Abstract

A single dose of urethane produced a rise in the mitotic index, due essentially to a large increase in the metaphase index in the bone marrow of normal mice. Repeated daily injections (three and six doses) produced an elevation of the mitotic index, which was, however, smaller than that observed after a single dose of urethane. After nine doses of urethane the mitotic index was found approximately at the same level as in the controls. The mitotic index in the bone marrow of urethane-treated mice never decreased below the normal level found in untreated mice.

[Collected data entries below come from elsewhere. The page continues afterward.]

(* ===== verification/PeSym.v ===== *)
(** * Symbols and lines of a PE file

    The static table of src/win.c ([bw_pe_mod] .. [bw_dwarf_ready]) and its
    operations: [bw_pe_sym_cmp], [bw_pe_add_name], [bw_pe_load], [bw_pe_find] and
    [bw_pe_line].  The mapped file is a span; the calls that open and map it are
    parameters, logged with the calls that release what they return.  The layout
    of the PE structures is that of <winnt.h>. *)

From S2P Require Import Prelude CMonad CMem Cursor Leb128 Decode Forms Search DwarfTab LineProgram LineUnit DwarfParse WinUtil.

Definition BW_COFF_SYM_SIZE : Z := 18.
Definition BW_PE_SYM_MAX : Z := 4096.
Definition BW_PE_NAME_MAX : Z := 256 * 1024.

Record bw_pe_sym_t := PeSym { pe_addr : Z; pe_name_off : Z }.

(** ** The system *)

(** [CreateFileA], [GetFileSizeEx], [CreateFileMappingA] and [MapViewOfFile];
    [None] is failure. *)
Record win_os := WinOs {
  CreateFileA : list byte → option Z;
  GetFileSizeEx : Z → option Z;
  CreateFileMappingA : Z → option Z;
  MapViewOfFile : Z → option span;
}.

Inductive win_event :=
| EvHandle (h : Z)
| EvCloseHandle (h : Z)
| EvView (addr : Z)
| EvUnmapView (addr : Z).

(** ** The state *)

(** The static variables of src/win.c that hold what is known of one module,
    and the log. *)
Record pe_st := PeSt {
  bw_pe_mod : Z;
  bw_pe_state : Z;
  bw_pe_syms : gmap Z bw_pe_sym_t;
  bw_pe_nsym : Z;
  bw_pe_names : gmap Z byte;
  bw_pe_nlen : Z;
  bw_pe_image_base : Z;
  bw_dwarf : bw_dwarf_tab_t;
  bw_dwarf_ready : Z;
  pe_log : list win_event;
}.

Definition pe_st0 : pe_st := PeSt 0 0 ∅ 0 ∅ 0 0 tab0 0 [].

Definition set_names (names : gmap Z byte) (nlen : Z) (s : pe_st) : pe_st :=
  PeSt (bw_pe_mod s) (bw_pe_state s) (bw_pe_syms s) (bw_pe_nsym s) names nlen
    (bw_pe_image_base s) (bw_dwarf s) (bw_dwarf_ready s) (pe_log s).
Definition set_syms (syms : gmap Z bw_pe_sym_t) (nsym : Z) (s : pe_st) : pe_st :=
  PeSt (bw_pe_mod s) (bw_pe_state s) syms nsym (bw_pe_names s) (bw_pe_nlen s)
    (bw_pe_image_base s) (bw_dwarf s) (bw_dwarf_ready s) (pe_log s).
Definition set_state (state : Z) (s : pe_st) : pe_st :=
  PeSt (bw_pe_mod s) state (bw_pe_syms s) (bw_pe_nsym s) (bw_pe_names s) (bw_pe_nlen s)
    (bw_pe_image_base s) (bw_dwarf s) (bw_dwarf_ready s) (pe_log s).
Definition set_image_base (base : Z) (s : pe_st) : pe_st :=
  PeSt (bw_pe_mod s) (bw_pe_state s) (bw_pe_syms s) (bw_pe_nsym s) (bw_pe_names s) (bw_pe_nlen s)
    base (bw_dwarf s) (bw_dwarf_ready s) (pe_log s).
Definition set_dwarf (tab : bw_dwarf_tab_t) (ready : Z) (s : pe_st) : pe_st :=
  PeSt (bw_pe_mod s) (bw_pe_state s) (bw_pe_syms s) (bw_pe_nsym s) (bw_pe_names s) (bw_pe_nlen s)
    (bw_pe_image_base s) tab ready (pe_log s).
Definition set_log (l : list win_event) (s : pe_st) : pe_st :=
  PeSt (bw_pe_mod s) (bw_pe_state s) (bw_pe_syms s) (bw_pe_nsym s) (bw_pe_names s) (bw_pe_nlen s)
    (bw_pe_image_base s) (bw_dwarf s) (bw_dwarf_ready s) l.

Definition modify (f : pe_st → pe_st) : M pe_st unit := let* s := get in put (f s).
Definition log_win (e : win_event) : M pe_st unit := modify (λ s, set_log (pe_log s ++ [e]) s).

(** The assignments at the start of [bw_pe_load]. *)
Definition pe_reset (module : Z) (s : pe_st) : pe_st :=
  PeSt module (-1) (bw_pe_syms s) 0 (bw_pe_names s) 0 0 (bw_dwarf_tab_reset (bw_dwarf s)) 0
    (pe_log s).

Definition bw_pe_sym_cmp (sa sb : bw_pe_sym_t) : Z :=
  if pe_addr sa <? pe_addr sb then -1
  else if pe_addr sa >? pe_addr sb then 1
  else 0.

(** A zero-initialised cell of [bw_pe_syms]. *)
Definition pe_sym0 : bw_pe_sym_t := PeSym 0 0.

(** The live symbols. *)
Definition pe_symbols (s : pe_st) : list bw_pe_sym_t :=
  arr_seg pe_sym0 (bw_pe_syms s) 0 (bw_pe_nsym s).

Section pe.
Context `{Platform}.

(** ** Names *)

(** [while (i < src_len && src[i] != '\0') ..], returning the final [i]. *)
Fixpoint add_name_loop (fuel : nat) (src : cptr) (src_len i : Z) : M pe_st Z :=
  match fuel with
  | O => no_fuel
  | S fuel' =>
      if i <? src_len then
        let* b := c_at src i in
        if is_nul b then ret i else
        let* s := get in
        let* names := arr_store BW_PE_NAME_MAX (bw_pe_names s) (uptr (bw_pe_nlen s + i)) b in
        do* put (set_names names (bw_pe_nlen s) s) in
        add_name_loop fuel' src src_len (i + 1)
      else ret i
  end.

Definition bw_pe_add_name (src : option cptr) (src_len : Z) : M pe_st Z :=
  let* s := get in
  match src with
  | None => ret (-1)
  | Some src =>
      if ((src_len =? 0) || (BW_PE_NAME_MAX <=? bw_pe_nlen s))%bool then ret (-1) else
      let room := uptr (BW_PE_NAME_MAX - bw_pe_nlen s) in
      let src_len := if room <=? src_len then uptr (room - 1) else src_len in
      if src_len =? 0 then ret (-1) else
      let* i := add_name_loop (S (Z.to_nat src_len)) src src_len 0 in
      if i =? 0 then ret (-1) else
      let* s := get in
      let* names := arr_store BW_PE_NAME_MAX (bw_pe_names s) (uptr (bw_pe_nlen s + i)) x00 in
      let off := sext 32 (u32 (bw_pe_nlen s)) in
      do* put (set_names names (uptr (bw_pe_nlen s + uptr (i + 1))) s) in
      ret off
  end.

(** ** The headers of the file *)

(** The locals of [bw_pe_load] the headers determine. *)
Record pe_headers := PeHeaders {
  e_lfanew : Z;
  nsec : Z;
  sec_off : Z;
  opt_size : Z;
  sym_off : Z;
  nsym : Z;
}.

Definition DOS_HEADER_SIZE : Z := 64.
Definition FILE_HEADER_SIZE : Z := 20.
Definition IMAGE_DOS_SIGNATURE : Z := 0x5a4d.
Definition IMAGE_NT_SIGNATURE : Z := 0x4550.
Definition IMAGE_NT_OPTIONAL_HDR32_MAGIC : Z := 0x10b.
Definition IMAGE_NT_OPTIONAL_HDR64_MAGIC : Z := 0x20b.

Section file.
Context (map : span) (file_sz : Z).

(** From the DOS header to the section table; [None] is [break]. *)
Definition read_headers : M pe_st (option pe_headers) :=
  let base := sp_base map in
  if file_sz <? DOS_HEADER_SIZE then ret None else
  let* dos := memcpy_from map 64 base in
  if (negb (le_at 2 0 dos =? IMAGE_DOS_SIGNATURE) || (sext 32 (le_at 4 60 dos) <? 0))%bool
  then ret None else
  let e_lfanew := le_at 4 60 dos in
  if file_sz <? uptr (e_lfanew + 4 + FILE_HEADER_SIZE) then ret None else
  let* signature := bw_read_u32 map (base + e_lfanew) in
  if negb (signature =? IMAGE_NT_SIGNATURE) then ret None else
  let* fh := memcpy_from map 20 (base + e_lfanew + 4) in
  let nsec := le_at 2 2 fh in
  if ((nsec =? 0) || (96 <? nsec))%bool then ret None else
  let opt_size := le_at 2 16 fh in
  let sec_off := u32 (e_lfanew + 4 + FILE_HEADER_SIZE + opt_size) in
  if file_sz <? uptr (sec_off + nsec * SECTION_HEADER_SIZE) then ret None else
  ret (Some (PeHeaders e_lfanew nsec sec_off opt_size (le_at 4 8 fh) (le_at 4 12 fh))).

Section body.
Context (hd : pe_headers).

After three, six and nine doses of urethane a rise in the percentage of ana- and telophases was found, in contrast to the increase in the percentage of metaphases after administration of a single dose of urethane. The percentage of prophases was decreased after six and nine doses of urethane.

The morphological changes in the mitotic figures were the same as those described after a single dose of urethane. They consisted mainly in bridge formation and chromosome aberrations in anaphase.

Very large promyelocytes, often with prematurely lobated or bizarre shaped nuclei, were observed.

There was damage to the nuclei of the erythroid precursors and consequently an increase in the myeloid-erythroid ratio in the bone marrow after repeated doses of urethane, especially after nine doses.

The maturation rate of the segmented leukocytes in the bone marrow of the urethane treated mice was augmented after repeated doses.